- **Problem**:
From the entries that follow, copy exactly the lines beginning at the line holding "Definition cancel (r" and continuing through the line holding "n ← wg_Done (wg r); Ok (set_workers".

- **Study material**:

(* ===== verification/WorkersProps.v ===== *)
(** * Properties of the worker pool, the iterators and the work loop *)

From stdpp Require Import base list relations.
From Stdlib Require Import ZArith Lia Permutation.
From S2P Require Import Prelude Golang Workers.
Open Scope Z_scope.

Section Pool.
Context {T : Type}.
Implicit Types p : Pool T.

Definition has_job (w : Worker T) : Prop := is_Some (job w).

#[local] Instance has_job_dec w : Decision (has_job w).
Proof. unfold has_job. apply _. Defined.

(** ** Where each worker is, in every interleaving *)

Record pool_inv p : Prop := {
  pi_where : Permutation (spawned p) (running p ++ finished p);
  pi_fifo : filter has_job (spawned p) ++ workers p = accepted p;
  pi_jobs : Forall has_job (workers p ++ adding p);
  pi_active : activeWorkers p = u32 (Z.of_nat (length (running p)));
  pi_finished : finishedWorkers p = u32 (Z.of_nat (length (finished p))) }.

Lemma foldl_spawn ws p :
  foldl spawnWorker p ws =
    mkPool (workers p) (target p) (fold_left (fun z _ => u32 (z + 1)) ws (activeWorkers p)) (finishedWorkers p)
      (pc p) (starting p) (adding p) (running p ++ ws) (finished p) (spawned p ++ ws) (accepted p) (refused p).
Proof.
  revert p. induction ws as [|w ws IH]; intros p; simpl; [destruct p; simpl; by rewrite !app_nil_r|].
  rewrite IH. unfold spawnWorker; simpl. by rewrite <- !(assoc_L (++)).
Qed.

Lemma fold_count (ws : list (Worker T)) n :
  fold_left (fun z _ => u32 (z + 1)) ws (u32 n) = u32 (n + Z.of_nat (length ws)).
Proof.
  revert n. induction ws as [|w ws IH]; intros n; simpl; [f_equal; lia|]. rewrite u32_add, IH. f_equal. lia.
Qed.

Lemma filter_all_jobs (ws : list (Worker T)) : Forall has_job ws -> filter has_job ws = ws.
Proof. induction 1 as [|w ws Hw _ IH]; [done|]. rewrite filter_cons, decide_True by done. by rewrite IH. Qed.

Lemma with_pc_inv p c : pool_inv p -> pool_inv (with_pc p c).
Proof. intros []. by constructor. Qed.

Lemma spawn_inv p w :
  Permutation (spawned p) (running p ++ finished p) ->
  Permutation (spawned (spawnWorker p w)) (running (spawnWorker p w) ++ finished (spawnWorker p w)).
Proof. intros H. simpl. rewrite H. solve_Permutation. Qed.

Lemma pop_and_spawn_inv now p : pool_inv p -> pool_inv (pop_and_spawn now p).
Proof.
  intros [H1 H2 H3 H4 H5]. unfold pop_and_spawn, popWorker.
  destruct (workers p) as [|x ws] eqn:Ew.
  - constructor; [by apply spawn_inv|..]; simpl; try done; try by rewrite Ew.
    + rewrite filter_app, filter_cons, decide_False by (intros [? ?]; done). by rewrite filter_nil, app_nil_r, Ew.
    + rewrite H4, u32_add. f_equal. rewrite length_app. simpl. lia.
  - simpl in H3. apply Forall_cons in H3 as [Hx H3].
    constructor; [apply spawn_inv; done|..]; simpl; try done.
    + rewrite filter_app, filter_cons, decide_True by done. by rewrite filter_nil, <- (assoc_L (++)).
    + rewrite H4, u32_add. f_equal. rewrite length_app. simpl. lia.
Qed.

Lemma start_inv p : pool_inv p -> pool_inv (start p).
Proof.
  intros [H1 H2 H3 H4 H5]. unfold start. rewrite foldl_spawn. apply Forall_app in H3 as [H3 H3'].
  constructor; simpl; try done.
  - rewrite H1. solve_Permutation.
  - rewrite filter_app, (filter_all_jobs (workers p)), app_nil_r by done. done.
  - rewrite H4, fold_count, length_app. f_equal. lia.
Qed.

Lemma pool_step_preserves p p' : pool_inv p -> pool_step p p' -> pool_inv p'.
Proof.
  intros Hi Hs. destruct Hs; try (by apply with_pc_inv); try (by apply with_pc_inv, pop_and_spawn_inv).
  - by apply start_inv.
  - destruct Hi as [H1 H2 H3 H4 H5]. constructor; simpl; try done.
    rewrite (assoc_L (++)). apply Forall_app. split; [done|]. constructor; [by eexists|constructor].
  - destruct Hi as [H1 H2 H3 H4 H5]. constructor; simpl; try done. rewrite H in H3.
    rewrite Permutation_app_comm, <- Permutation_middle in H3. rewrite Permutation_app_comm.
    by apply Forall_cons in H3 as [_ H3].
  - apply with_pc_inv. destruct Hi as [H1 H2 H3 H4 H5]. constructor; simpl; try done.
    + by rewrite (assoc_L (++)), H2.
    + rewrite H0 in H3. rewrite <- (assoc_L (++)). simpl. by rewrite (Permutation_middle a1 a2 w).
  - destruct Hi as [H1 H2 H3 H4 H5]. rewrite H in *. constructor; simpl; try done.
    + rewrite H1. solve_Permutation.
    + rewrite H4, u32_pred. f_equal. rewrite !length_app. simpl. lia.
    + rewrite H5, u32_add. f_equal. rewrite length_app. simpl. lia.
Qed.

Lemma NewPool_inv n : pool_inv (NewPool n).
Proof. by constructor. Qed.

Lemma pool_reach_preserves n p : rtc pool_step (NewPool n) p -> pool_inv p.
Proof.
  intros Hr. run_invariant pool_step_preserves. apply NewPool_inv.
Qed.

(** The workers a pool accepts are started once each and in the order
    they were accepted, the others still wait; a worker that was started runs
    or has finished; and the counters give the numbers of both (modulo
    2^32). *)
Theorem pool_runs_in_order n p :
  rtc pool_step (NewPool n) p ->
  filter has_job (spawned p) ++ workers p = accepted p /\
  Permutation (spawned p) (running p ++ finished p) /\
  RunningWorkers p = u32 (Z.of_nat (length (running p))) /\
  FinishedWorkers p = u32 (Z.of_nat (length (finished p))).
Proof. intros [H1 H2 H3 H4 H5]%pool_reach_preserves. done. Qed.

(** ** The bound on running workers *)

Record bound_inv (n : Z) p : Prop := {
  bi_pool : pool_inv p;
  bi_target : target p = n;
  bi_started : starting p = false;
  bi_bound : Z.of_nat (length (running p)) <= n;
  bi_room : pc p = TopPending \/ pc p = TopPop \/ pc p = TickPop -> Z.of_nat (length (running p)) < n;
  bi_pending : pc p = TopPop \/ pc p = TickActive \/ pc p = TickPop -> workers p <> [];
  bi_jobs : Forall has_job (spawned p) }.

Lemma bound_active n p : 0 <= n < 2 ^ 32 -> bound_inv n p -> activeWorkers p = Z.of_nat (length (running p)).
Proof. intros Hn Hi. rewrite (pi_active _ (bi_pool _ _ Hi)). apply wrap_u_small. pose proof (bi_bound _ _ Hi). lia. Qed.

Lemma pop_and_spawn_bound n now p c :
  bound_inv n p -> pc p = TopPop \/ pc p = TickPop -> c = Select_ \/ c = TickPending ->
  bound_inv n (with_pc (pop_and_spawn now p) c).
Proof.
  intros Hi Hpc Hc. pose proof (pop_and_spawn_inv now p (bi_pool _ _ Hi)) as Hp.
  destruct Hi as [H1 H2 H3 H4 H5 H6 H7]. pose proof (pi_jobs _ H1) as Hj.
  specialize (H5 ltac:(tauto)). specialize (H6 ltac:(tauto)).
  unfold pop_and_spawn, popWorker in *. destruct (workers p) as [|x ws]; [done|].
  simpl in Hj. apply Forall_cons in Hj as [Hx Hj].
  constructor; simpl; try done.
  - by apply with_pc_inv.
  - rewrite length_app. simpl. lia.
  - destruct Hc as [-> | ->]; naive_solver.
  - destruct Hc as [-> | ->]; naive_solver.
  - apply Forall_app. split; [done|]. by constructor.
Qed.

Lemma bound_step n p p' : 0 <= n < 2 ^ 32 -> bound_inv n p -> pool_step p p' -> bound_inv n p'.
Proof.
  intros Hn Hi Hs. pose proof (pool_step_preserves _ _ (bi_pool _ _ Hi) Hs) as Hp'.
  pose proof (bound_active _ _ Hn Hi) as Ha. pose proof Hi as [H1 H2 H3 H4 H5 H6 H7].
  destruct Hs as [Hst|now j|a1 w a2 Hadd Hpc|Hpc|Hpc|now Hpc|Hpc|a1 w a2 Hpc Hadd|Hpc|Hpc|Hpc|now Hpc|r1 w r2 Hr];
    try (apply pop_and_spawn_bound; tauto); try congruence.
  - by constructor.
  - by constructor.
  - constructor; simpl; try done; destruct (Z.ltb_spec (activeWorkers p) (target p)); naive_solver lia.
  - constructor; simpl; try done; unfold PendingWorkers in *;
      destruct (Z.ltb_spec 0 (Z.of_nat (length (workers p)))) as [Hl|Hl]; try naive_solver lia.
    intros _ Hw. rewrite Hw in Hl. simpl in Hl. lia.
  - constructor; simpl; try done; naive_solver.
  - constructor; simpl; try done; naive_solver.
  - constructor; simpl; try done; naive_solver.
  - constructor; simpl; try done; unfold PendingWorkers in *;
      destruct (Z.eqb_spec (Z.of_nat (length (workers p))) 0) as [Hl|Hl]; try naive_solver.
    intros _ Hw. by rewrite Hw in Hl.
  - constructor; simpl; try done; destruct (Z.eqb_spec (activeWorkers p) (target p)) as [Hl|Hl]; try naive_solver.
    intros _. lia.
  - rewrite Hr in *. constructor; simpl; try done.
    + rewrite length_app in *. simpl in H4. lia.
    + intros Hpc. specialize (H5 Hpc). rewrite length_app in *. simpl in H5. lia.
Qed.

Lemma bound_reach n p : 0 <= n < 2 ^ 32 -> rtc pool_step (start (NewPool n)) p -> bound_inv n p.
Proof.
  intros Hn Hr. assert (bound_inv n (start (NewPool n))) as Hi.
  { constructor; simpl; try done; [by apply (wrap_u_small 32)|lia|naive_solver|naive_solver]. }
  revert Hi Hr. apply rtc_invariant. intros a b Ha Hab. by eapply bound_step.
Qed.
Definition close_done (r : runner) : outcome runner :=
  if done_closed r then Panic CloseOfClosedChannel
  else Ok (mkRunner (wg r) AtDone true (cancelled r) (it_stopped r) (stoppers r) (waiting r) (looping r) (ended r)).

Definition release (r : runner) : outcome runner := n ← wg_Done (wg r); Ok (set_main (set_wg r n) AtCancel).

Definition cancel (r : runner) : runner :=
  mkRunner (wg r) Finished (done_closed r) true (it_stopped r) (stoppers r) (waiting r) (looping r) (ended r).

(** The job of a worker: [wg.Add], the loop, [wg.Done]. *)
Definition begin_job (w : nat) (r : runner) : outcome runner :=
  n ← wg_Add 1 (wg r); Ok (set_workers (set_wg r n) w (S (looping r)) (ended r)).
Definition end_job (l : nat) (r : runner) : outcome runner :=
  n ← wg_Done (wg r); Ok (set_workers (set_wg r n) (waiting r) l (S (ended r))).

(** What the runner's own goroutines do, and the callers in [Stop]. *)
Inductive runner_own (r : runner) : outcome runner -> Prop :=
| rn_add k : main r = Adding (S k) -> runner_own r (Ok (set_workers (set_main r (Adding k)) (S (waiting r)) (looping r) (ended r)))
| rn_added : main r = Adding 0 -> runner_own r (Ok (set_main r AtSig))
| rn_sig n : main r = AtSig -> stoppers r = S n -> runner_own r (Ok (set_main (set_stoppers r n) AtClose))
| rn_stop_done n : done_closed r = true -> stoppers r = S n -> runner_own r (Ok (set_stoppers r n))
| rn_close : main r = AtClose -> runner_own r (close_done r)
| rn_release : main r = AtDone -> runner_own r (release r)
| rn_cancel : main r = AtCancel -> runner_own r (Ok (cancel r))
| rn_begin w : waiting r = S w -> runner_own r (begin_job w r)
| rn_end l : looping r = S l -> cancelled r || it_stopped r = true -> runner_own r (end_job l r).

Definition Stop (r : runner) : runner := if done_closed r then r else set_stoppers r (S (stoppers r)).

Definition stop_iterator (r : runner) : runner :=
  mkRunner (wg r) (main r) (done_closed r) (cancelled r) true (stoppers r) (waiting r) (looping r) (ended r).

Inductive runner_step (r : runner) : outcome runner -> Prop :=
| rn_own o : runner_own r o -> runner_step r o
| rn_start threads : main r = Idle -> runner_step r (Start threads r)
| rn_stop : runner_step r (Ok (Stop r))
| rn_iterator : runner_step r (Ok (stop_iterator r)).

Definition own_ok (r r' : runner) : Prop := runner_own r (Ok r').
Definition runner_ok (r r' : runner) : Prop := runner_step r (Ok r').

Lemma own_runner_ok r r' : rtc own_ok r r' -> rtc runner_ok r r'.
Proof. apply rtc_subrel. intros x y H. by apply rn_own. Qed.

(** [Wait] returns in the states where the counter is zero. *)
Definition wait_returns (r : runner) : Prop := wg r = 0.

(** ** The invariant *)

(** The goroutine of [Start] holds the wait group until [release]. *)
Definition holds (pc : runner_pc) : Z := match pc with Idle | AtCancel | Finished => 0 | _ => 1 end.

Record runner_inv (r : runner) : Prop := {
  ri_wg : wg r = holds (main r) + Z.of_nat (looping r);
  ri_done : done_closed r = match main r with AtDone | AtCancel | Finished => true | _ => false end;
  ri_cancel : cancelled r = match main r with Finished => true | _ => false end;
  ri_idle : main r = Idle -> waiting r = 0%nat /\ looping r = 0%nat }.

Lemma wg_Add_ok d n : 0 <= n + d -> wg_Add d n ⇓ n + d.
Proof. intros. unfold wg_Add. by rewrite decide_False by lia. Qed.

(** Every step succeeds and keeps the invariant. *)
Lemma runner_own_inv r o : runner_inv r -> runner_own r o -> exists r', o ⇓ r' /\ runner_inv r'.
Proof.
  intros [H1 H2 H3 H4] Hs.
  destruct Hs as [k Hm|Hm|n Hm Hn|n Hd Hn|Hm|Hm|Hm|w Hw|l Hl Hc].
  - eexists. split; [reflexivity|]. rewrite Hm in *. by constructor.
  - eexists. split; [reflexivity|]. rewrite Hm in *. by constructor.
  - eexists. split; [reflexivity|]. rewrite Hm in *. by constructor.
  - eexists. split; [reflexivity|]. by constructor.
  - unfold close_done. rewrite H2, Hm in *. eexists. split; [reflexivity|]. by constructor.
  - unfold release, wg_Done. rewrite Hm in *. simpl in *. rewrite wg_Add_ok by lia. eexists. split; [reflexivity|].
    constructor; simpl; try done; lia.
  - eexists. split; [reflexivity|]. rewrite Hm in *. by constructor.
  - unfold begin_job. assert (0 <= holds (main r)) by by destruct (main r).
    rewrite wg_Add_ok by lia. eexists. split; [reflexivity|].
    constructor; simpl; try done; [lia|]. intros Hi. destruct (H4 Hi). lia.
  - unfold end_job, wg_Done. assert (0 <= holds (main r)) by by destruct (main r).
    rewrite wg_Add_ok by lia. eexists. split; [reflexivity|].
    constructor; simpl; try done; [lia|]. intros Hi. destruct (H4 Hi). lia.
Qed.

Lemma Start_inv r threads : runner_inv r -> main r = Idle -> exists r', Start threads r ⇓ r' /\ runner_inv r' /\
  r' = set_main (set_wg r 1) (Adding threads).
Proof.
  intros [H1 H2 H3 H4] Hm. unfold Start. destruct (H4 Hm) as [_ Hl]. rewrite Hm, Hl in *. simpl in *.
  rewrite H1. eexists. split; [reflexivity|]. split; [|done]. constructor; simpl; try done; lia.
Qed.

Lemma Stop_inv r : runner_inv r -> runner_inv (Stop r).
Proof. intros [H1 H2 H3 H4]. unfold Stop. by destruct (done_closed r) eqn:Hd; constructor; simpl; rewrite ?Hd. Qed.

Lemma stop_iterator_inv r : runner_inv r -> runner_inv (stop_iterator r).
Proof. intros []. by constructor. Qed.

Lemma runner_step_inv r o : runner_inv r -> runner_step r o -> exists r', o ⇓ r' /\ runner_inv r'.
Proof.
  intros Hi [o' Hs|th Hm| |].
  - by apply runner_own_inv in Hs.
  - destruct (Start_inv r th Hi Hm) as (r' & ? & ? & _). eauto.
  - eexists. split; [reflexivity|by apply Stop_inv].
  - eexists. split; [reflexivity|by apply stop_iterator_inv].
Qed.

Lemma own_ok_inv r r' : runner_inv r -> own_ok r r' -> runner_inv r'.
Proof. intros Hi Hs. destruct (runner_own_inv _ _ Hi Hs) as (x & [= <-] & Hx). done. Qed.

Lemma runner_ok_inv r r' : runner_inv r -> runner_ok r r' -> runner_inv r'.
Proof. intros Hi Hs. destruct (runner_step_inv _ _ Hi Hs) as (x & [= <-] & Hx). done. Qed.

- **Reply to the exercise**:
Definition cancel (r : runner) : runner :=
  mkRunner (wg r) Finished (done_closed r) true (it_stopped r) (stoppers r) (waiting r) (looping r) (ended r).

(** The job of a worker: [wg.Add], the loop, [wg.Done]. *)
Definition begin_job (w : nat) (r : runner) : outcome runner :=
  n ← wg_Add 1 (wg r); Ok (set_workers (set_wg r n) w (S (looping r)) (ended r)).
Definition end_job (l : nat) (r : runner) : outcome runner :=
  n ← wg_Done (wg r); Ok (set_workers (set_wg r n) (waiting r) l (S (ended r))).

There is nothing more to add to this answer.